Beginning with the first line of the material, set down each line exactly as written, up to and including the line with "i (bufs s)) s".

┄┄┄┄┄┄┄┄┄┄┄┄┄┄┄┄┄┄┄┄

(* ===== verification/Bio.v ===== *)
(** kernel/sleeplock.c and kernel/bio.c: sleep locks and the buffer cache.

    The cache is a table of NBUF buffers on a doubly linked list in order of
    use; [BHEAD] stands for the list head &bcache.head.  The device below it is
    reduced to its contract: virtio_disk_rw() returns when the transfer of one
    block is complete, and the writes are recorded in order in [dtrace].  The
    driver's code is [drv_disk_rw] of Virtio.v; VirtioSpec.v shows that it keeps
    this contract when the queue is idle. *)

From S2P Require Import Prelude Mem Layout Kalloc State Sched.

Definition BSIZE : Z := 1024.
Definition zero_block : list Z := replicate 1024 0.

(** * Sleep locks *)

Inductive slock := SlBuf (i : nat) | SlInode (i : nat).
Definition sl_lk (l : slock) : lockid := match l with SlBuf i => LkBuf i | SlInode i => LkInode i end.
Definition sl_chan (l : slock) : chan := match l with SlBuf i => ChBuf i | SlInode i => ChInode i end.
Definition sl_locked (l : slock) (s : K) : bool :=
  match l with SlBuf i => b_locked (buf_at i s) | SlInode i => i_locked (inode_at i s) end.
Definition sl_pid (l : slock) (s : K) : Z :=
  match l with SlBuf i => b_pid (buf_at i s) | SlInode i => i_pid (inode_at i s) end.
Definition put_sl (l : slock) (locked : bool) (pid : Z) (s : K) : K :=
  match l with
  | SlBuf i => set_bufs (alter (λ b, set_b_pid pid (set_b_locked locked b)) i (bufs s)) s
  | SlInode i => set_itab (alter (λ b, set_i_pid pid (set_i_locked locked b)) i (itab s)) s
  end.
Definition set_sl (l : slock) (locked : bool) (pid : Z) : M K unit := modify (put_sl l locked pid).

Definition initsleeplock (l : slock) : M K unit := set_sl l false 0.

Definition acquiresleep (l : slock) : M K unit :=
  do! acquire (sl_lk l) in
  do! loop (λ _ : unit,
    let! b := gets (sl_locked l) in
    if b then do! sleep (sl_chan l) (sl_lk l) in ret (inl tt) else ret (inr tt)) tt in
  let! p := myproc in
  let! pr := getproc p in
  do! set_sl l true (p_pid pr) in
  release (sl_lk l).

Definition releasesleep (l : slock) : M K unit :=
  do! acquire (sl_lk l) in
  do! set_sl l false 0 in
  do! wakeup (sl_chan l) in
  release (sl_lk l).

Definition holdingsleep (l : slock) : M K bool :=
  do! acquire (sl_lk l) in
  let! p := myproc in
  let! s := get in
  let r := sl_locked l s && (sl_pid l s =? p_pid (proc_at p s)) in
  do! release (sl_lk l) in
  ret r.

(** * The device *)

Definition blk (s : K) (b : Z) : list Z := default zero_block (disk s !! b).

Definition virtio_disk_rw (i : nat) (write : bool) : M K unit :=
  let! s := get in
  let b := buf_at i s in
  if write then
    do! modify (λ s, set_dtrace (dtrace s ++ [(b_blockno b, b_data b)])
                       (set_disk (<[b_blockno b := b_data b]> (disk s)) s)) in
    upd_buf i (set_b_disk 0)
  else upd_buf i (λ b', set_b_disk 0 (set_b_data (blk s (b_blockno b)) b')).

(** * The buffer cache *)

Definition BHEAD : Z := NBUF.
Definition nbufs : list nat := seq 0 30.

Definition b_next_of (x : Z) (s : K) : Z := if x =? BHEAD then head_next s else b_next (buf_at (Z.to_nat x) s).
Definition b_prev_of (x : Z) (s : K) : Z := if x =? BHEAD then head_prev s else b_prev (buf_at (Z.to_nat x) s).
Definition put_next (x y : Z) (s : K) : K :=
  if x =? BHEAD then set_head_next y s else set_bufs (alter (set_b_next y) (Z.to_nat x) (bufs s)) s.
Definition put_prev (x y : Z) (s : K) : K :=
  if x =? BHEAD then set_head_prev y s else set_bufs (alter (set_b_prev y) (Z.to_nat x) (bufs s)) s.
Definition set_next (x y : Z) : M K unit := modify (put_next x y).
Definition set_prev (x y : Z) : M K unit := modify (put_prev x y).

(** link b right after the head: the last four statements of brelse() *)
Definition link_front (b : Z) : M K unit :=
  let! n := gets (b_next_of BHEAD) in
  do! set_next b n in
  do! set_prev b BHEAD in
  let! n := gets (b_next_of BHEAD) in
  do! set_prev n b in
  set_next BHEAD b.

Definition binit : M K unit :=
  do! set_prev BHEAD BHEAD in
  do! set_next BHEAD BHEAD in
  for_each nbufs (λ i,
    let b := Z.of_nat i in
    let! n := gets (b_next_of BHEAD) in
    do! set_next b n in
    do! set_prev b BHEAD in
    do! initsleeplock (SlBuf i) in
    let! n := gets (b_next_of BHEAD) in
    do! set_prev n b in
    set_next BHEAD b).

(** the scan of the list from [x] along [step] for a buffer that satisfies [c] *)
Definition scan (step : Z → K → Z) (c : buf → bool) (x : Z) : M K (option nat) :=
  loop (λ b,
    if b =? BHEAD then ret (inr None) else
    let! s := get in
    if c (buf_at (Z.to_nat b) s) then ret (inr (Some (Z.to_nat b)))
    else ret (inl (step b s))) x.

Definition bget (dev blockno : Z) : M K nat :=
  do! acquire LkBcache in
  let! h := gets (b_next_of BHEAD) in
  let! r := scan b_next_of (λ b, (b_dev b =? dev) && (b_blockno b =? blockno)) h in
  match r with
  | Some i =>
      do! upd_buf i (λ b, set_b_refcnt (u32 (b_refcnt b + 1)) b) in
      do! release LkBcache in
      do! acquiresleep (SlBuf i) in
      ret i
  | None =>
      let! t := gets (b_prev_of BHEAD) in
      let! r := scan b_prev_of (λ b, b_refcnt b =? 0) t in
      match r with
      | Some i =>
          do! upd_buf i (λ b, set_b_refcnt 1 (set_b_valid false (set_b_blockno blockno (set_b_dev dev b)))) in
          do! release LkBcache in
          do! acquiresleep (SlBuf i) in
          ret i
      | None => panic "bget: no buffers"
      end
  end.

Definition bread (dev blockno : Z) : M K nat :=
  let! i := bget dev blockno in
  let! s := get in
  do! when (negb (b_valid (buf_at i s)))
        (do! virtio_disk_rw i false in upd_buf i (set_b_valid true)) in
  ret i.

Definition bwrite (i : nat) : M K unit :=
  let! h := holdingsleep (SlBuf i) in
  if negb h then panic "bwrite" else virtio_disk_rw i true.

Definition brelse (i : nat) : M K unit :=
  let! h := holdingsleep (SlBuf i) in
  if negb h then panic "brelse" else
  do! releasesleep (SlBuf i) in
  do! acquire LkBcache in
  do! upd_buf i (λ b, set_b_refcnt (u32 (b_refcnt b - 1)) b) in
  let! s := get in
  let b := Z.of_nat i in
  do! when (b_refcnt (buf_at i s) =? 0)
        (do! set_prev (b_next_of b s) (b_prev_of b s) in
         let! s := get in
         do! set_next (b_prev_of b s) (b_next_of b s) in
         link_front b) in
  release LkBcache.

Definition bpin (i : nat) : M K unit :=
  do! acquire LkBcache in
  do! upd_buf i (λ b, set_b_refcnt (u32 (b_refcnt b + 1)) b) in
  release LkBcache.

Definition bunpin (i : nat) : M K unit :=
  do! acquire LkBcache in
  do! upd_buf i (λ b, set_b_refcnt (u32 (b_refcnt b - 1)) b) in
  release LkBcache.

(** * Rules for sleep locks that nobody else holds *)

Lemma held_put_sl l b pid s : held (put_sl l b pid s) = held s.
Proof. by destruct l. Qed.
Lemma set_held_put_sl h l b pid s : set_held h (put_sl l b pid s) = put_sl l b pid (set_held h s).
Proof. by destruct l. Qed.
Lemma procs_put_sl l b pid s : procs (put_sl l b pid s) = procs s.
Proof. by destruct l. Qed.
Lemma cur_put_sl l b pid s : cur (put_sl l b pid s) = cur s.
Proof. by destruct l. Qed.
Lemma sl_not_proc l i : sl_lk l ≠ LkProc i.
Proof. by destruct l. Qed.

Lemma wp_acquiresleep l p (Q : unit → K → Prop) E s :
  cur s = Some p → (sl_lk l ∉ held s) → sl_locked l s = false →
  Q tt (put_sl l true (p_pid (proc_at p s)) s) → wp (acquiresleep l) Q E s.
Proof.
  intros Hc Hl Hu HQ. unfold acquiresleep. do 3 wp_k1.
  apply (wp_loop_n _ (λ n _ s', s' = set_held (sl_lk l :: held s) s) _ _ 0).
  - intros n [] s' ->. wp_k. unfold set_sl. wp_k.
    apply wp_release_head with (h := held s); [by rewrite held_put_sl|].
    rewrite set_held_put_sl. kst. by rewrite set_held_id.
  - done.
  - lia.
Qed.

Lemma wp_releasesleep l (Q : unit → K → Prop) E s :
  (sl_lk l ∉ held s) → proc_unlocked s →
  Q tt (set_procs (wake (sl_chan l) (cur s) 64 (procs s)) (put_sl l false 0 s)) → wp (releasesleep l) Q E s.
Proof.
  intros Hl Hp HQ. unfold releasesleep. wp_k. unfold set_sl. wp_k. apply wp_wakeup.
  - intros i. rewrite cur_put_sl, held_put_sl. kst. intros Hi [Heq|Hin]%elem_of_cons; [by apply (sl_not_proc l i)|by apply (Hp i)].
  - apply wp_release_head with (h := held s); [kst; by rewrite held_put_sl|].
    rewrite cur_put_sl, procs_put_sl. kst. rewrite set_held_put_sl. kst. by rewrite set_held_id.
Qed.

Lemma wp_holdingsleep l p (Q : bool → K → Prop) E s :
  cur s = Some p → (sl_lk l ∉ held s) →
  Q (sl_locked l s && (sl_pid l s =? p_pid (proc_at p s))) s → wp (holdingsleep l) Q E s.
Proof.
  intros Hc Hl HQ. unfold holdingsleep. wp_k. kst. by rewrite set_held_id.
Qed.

┄┄┄┄┄┄┄┄┄┄┄┄┄┄┄┄┄┄┄┄

RESULT FOR THIS TASK:
(* ===== verification/Bio.v ===== *)
(** kernel/sleeplock.c and kernel/bio.c: sleep locks and the buffer cache.

    The cache is a table of NBUF buffers on a doubly linked list in order of
    use; [BHEAD] stands for the list head &bcache.head.  The device below it is
    reduced to its contract: virtio_disk_rw() returns when the transfer of one
    block is complete, and the writes are recorded in order in [dtrace].  The
    driver's code is [drv_disk_rw] of Virtio.v; VirtioSpec.v shows that it keeps
    this contract when the queue is idle. *)

From S2P Require Import Prelude Mem Layout Kalloc State Sched.

Definition BSIZE : Z := 1024.
Definition zero_block : list Z := replicate 1024 0.

(** * Sleep locks *)

Inductive slock := SlBuf (i : nat) | SlInode (i : nat).
Definition sl_lk (l : slock) : lockid := match l with SlBuf i => LkBuf i | SlInode i => LkInode i end.
Definition sl_chan (l : slock) : chan := match l with SlBuf i => ChBuf i | SlInode i => ChInode i end.
Definition sl_locked (l : slock) (s : K) : bool :=
  match l with SlBuf i => b_locked (buf_at i s) | SlInode i => i_locked (inode_at i s) end.
Definition sl_pid (l : slock) (s : K) : Z :=
  match l with SlBuf i => b_pid (buf_at i s) | SlInode i => i_pid (inode_at i s) end.
Definition put_sl (l : slock) (locked : bool) (pid : Z) (s : K) : K :=
  match l with
  | SlBuf i => set_bufs (alter (λ b, set_b_pid pid (set_b_locked locked b)) i (bufs s)) s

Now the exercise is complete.